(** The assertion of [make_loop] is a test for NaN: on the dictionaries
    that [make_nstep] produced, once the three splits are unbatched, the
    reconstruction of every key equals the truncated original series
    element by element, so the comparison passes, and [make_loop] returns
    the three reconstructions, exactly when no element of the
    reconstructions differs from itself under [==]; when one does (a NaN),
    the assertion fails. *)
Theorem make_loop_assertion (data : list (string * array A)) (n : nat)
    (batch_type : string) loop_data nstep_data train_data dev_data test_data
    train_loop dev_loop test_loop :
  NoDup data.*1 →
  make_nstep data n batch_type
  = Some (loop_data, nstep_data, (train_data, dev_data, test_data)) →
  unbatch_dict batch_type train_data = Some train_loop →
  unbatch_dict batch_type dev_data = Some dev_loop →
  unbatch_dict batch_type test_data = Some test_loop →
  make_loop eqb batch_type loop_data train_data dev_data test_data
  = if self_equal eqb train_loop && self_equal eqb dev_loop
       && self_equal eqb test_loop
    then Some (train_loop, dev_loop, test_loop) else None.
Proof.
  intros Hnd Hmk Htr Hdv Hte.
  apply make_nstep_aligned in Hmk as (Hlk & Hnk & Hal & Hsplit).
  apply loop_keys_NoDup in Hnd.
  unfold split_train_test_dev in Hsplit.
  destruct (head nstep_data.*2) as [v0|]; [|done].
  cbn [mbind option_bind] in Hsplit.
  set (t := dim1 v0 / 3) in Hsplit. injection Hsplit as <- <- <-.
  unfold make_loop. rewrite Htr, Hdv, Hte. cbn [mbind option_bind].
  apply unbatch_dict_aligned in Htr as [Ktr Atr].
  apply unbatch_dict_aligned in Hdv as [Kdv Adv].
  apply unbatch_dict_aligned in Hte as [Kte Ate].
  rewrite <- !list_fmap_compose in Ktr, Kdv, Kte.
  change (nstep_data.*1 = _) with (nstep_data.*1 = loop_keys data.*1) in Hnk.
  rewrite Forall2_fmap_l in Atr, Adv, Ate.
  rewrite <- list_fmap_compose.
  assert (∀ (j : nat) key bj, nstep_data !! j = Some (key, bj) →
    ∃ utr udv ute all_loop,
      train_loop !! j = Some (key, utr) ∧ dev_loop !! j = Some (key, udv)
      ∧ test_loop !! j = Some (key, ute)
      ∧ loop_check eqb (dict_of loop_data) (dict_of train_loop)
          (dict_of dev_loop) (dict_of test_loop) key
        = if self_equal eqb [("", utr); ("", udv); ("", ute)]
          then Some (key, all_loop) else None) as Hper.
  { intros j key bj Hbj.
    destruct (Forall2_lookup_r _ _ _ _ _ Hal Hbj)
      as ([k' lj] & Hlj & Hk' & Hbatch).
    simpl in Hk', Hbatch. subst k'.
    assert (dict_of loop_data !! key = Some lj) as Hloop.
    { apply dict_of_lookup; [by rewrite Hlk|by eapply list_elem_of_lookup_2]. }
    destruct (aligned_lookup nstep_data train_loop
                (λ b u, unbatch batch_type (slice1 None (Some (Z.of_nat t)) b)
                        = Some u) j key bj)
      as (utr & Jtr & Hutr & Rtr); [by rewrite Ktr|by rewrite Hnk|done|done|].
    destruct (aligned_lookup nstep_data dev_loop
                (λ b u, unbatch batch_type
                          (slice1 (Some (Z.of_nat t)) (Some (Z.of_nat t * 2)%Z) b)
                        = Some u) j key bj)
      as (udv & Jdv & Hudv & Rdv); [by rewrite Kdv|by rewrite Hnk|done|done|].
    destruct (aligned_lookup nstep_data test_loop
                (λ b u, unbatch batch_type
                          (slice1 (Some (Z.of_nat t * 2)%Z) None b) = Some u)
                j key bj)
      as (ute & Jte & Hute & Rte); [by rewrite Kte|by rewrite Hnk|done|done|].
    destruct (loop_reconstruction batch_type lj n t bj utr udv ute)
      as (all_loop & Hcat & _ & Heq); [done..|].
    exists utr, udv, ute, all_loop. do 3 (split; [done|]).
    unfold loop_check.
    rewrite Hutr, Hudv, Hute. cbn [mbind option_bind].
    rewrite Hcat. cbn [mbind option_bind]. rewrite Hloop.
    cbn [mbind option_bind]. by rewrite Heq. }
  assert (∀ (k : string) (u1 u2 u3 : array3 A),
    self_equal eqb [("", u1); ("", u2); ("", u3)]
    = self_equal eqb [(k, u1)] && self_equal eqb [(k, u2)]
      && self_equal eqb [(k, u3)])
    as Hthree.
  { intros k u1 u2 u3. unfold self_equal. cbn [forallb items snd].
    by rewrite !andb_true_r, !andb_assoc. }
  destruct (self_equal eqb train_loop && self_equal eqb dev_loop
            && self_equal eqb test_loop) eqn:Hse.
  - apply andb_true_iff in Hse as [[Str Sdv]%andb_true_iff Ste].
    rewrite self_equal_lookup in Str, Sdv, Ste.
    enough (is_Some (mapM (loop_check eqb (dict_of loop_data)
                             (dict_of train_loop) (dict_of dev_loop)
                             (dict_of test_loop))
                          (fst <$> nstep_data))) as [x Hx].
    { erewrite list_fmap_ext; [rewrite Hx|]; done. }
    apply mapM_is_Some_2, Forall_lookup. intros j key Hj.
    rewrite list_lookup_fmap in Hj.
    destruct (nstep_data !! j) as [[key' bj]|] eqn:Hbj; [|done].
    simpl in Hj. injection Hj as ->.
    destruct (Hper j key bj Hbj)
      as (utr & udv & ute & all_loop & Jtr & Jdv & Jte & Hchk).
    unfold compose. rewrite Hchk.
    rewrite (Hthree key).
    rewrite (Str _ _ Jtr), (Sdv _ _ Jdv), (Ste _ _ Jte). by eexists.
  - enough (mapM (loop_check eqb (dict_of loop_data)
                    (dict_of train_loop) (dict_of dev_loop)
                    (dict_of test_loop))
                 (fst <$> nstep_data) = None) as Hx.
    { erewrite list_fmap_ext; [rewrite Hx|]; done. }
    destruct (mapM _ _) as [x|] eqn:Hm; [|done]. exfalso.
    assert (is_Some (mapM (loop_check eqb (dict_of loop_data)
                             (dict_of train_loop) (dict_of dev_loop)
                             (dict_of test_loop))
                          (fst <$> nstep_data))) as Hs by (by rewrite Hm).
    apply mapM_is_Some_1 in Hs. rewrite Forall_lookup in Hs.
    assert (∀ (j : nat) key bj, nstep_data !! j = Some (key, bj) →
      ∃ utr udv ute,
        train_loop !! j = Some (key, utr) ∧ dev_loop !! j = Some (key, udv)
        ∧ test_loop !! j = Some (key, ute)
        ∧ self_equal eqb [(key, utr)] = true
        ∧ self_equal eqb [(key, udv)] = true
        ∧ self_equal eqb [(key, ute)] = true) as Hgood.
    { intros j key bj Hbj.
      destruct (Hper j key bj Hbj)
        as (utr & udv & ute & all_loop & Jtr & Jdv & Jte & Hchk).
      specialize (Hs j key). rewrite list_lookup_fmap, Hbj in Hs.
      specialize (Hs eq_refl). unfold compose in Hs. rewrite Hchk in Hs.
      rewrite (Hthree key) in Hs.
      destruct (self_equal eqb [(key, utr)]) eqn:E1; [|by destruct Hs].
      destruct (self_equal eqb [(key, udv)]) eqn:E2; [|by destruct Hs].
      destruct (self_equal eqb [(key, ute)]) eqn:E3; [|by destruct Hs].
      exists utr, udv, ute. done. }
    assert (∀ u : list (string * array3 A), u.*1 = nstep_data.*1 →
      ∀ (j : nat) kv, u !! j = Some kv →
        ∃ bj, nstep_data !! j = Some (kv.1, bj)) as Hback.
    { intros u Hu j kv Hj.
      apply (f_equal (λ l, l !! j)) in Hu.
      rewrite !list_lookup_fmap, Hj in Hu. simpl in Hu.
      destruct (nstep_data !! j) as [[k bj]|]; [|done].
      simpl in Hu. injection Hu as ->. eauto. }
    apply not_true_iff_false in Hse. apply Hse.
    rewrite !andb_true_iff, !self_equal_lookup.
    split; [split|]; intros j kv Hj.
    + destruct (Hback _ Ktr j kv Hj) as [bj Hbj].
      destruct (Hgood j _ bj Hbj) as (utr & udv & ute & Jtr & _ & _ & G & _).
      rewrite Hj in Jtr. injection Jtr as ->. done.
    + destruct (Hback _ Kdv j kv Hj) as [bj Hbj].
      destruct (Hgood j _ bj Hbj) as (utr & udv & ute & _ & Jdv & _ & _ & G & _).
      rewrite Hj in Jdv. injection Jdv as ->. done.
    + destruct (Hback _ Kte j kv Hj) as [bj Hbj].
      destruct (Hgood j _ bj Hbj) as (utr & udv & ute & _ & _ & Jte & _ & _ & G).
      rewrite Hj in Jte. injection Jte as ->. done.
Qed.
────────────────────────────────────────
» **Task instructions**
Print the lines from the one containing "apply not_true_iff_false in" through the end of the material, word for word, and nothing else.

» **Task answer**
    apply not_true_iff_false in Hse. apply Hse.
    rewrite !andb_true_iff, !self_equal_lookup.
    split; [split|]; intros j kv Hj.
    + destruct (Hback _ Ktr j kv Hj) as [bj Hbj].
      destruct (Hgood j _ bj Hbj) as (utr & udv & ute & Jtr & _ & _ & G & _).
      rewrite Hj in Jtr. injection Jtr as ->. done.
    + destruct (Hback _ Kdv j kv Hj) as [bj Hbj].
      destruct (Hgood j _ bj Hbj) as (utr & udv & ute & _ & Jdv & _ & _ & G & _).
      rewrite Hj in Jdv. injection Jdv as ->. done.
    + destruct (Hback _ Kte j kv Hj) as [bj Hbj].
      destruct (Hgood j _ bj Hbj) as (utr & udv & ute & _ & _ & Jte & _ & _ & G).
      rewrite Hj in Jte. injection Jte as ->. done.
Qed.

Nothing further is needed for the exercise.